→ **Entries provided**:
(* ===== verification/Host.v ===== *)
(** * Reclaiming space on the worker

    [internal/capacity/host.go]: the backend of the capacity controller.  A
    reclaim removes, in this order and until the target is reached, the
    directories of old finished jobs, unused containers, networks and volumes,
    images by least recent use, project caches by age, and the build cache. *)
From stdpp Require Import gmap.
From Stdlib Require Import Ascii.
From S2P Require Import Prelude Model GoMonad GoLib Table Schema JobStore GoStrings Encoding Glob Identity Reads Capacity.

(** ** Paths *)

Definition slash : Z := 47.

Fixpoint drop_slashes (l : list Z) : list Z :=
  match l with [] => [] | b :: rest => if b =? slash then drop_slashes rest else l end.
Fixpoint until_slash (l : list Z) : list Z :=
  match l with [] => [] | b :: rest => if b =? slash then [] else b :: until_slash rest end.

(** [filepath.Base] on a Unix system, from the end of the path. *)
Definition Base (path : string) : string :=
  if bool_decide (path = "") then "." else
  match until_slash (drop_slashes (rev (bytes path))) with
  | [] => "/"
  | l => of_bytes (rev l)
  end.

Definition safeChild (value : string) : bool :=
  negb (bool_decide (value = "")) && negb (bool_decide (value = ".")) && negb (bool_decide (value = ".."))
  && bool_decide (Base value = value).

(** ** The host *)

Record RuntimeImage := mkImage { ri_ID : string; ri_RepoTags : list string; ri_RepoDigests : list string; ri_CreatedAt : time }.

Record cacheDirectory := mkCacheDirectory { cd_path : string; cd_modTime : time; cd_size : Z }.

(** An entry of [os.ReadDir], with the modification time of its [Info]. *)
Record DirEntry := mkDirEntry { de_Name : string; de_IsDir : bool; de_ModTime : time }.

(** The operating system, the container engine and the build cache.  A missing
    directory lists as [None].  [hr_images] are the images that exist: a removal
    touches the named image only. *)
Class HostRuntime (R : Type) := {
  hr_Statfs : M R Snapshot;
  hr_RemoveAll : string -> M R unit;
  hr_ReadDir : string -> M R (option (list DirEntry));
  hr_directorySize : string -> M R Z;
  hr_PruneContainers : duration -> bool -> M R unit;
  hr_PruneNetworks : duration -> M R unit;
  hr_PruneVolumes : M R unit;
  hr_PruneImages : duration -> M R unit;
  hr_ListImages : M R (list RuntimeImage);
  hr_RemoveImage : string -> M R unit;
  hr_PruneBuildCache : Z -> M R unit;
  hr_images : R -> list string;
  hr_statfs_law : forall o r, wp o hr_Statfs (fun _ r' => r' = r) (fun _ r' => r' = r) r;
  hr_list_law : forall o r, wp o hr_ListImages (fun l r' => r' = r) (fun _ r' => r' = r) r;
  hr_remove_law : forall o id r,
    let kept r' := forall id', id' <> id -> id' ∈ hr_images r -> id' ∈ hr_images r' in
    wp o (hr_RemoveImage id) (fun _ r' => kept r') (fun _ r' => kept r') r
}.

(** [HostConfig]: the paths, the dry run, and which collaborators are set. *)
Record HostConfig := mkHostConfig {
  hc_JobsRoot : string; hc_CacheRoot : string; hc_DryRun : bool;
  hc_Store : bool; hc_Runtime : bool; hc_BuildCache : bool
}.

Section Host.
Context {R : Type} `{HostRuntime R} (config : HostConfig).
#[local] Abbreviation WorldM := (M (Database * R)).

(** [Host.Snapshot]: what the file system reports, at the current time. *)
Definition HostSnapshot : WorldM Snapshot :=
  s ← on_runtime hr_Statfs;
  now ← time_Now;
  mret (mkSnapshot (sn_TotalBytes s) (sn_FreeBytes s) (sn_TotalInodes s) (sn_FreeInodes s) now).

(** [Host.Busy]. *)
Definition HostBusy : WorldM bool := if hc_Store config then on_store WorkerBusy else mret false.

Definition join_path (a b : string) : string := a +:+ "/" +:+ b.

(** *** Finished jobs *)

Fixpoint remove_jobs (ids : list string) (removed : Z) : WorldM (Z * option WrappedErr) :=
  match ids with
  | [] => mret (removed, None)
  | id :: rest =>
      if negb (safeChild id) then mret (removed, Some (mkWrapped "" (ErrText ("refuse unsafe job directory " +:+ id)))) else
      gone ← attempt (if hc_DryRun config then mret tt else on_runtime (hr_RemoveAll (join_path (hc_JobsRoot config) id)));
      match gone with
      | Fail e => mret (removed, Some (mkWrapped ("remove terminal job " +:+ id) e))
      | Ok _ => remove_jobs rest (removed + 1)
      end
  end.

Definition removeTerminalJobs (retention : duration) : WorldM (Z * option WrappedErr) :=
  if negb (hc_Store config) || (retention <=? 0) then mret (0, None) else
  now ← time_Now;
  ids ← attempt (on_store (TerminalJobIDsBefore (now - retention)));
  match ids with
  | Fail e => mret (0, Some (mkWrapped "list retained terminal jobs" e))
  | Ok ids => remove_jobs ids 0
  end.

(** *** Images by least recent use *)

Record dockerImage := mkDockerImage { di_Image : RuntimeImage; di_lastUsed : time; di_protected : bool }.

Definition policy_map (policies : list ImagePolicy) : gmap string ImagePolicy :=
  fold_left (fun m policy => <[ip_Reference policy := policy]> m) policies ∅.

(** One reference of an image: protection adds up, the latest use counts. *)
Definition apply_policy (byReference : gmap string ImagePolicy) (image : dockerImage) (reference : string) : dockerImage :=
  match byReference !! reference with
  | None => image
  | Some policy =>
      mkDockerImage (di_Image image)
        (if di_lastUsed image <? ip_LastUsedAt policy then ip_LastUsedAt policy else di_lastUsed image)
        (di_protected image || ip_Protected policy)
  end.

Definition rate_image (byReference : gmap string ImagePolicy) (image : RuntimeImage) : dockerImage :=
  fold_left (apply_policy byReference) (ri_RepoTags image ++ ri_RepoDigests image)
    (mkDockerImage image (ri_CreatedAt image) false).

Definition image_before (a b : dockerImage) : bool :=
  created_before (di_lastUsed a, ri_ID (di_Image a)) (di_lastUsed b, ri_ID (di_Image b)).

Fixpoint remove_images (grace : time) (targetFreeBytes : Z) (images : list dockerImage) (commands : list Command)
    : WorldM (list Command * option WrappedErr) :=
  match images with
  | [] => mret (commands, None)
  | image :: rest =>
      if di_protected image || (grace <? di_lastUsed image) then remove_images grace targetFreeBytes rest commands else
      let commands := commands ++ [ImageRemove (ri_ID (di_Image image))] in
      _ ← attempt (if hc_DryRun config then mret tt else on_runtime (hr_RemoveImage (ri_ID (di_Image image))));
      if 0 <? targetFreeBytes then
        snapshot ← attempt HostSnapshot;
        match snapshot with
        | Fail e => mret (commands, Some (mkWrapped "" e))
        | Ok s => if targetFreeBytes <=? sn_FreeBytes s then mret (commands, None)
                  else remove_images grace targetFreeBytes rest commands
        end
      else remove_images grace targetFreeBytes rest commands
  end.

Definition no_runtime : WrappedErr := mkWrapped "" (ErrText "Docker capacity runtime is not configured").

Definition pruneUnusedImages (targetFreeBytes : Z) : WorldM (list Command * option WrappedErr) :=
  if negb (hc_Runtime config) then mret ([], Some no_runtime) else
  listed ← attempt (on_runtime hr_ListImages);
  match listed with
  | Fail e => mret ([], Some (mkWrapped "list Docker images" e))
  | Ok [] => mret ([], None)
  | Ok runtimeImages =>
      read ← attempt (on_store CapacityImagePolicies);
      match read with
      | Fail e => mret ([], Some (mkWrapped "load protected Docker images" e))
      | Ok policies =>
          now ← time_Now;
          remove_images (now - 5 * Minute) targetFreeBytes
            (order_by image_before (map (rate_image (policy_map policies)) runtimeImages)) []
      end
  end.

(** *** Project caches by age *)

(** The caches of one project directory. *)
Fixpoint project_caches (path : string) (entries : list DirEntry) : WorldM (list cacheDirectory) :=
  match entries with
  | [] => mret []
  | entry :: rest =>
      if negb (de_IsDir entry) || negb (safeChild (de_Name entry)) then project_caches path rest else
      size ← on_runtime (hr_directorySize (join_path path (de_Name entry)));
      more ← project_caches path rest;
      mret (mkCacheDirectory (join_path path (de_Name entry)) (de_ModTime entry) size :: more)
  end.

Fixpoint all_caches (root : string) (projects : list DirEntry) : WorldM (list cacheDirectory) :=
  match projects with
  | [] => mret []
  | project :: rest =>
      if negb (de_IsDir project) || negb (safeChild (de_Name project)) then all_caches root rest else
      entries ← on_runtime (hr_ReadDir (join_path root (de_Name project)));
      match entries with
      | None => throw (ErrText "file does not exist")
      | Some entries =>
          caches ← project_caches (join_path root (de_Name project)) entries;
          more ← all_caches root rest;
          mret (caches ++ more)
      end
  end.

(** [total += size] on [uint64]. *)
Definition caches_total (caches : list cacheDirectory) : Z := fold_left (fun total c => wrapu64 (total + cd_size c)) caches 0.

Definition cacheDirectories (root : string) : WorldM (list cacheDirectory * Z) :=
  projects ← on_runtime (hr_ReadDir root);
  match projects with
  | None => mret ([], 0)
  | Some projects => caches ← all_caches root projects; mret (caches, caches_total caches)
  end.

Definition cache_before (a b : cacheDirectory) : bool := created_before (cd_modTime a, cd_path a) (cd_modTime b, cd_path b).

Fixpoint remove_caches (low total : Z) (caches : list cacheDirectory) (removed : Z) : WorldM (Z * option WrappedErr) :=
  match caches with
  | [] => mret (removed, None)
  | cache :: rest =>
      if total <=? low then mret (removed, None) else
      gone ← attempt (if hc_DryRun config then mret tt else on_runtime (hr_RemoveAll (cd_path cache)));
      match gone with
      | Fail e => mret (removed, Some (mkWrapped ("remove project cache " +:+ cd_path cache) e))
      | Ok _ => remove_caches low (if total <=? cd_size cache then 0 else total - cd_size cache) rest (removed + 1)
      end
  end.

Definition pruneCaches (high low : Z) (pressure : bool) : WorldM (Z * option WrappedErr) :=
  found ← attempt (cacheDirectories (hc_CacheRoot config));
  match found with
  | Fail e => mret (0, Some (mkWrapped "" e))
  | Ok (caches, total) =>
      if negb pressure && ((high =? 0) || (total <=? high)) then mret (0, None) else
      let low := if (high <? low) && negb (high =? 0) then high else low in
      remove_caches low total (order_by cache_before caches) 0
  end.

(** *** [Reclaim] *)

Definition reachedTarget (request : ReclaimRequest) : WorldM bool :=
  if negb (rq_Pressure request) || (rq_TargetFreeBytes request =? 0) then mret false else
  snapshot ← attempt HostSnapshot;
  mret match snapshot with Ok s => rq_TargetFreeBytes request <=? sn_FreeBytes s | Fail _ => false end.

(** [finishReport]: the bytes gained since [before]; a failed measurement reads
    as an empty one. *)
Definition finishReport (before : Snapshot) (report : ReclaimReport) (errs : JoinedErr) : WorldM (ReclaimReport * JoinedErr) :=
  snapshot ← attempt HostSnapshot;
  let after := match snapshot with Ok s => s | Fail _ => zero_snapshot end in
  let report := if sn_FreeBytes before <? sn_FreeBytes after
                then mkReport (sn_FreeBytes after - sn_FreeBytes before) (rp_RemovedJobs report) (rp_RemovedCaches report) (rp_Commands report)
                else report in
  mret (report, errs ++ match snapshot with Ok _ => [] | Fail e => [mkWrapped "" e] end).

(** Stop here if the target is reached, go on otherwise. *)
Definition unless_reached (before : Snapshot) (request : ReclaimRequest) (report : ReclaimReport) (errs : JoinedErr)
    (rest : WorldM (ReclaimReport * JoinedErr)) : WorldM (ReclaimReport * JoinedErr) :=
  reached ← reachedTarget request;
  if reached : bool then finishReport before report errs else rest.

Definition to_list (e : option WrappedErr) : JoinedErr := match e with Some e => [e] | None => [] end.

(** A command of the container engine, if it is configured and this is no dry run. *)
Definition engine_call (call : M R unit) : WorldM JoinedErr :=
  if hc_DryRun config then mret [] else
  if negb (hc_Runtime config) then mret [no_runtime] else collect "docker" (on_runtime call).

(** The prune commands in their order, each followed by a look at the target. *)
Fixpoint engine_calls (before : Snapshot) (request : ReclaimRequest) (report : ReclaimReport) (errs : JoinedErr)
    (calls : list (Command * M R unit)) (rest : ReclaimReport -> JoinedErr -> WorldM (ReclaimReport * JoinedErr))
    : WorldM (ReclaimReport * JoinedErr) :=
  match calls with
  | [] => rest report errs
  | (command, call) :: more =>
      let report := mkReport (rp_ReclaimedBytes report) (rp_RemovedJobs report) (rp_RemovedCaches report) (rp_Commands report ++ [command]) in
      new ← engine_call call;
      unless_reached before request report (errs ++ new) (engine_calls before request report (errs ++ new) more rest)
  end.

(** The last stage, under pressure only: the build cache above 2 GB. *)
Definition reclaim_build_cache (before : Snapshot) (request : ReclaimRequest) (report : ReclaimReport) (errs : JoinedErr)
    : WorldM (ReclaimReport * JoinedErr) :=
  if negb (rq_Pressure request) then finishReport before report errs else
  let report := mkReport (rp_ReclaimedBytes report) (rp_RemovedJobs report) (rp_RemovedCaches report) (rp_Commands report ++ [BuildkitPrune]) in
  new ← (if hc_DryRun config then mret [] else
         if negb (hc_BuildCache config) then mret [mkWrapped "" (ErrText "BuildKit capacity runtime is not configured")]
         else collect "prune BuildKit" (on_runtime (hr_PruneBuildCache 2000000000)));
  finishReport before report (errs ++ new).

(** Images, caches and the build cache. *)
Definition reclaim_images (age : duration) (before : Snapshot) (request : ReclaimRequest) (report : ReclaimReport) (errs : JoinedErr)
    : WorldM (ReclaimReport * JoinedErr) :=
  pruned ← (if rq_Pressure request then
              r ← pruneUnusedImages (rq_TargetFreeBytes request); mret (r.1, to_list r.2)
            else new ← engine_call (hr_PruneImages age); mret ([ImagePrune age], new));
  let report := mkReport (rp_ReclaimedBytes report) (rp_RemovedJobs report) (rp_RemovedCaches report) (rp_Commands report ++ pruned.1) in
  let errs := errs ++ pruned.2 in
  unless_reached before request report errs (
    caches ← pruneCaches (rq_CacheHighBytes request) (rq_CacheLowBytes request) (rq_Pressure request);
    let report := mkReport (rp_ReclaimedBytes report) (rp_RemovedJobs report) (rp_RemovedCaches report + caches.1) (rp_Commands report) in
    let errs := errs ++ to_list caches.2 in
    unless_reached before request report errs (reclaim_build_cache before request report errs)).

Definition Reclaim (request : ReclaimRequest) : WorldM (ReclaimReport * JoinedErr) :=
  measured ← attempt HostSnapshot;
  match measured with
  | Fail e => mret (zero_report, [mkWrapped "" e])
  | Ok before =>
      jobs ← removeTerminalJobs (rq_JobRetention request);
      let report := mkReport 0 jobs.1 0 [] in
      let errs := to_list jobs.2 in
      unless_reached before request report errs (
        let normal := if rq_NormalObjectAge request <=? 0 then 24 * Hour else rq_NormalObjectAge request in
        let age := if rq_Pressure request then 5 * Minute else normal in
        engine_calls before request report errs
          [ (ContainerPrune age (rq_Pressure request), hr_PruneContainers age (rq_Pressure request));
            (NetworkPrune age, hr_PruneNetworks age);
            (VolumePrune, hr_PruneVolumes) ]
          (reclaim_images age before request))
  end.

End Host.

→ **About this exercise**: Write out the listing's lines exactly, from its first line through the line that contains "directories of old", and stop there.

→ **Task response**:
(* ===== verification/Host.v ===== *)
(** * Reclaiming space on the worker

    [internal/capacity/host.go]: the backend of the capacity controller.  A
    reclaim removes, in this order and until the target is reached, the
    directories of old finished jobs, unused containers, networks and volumes,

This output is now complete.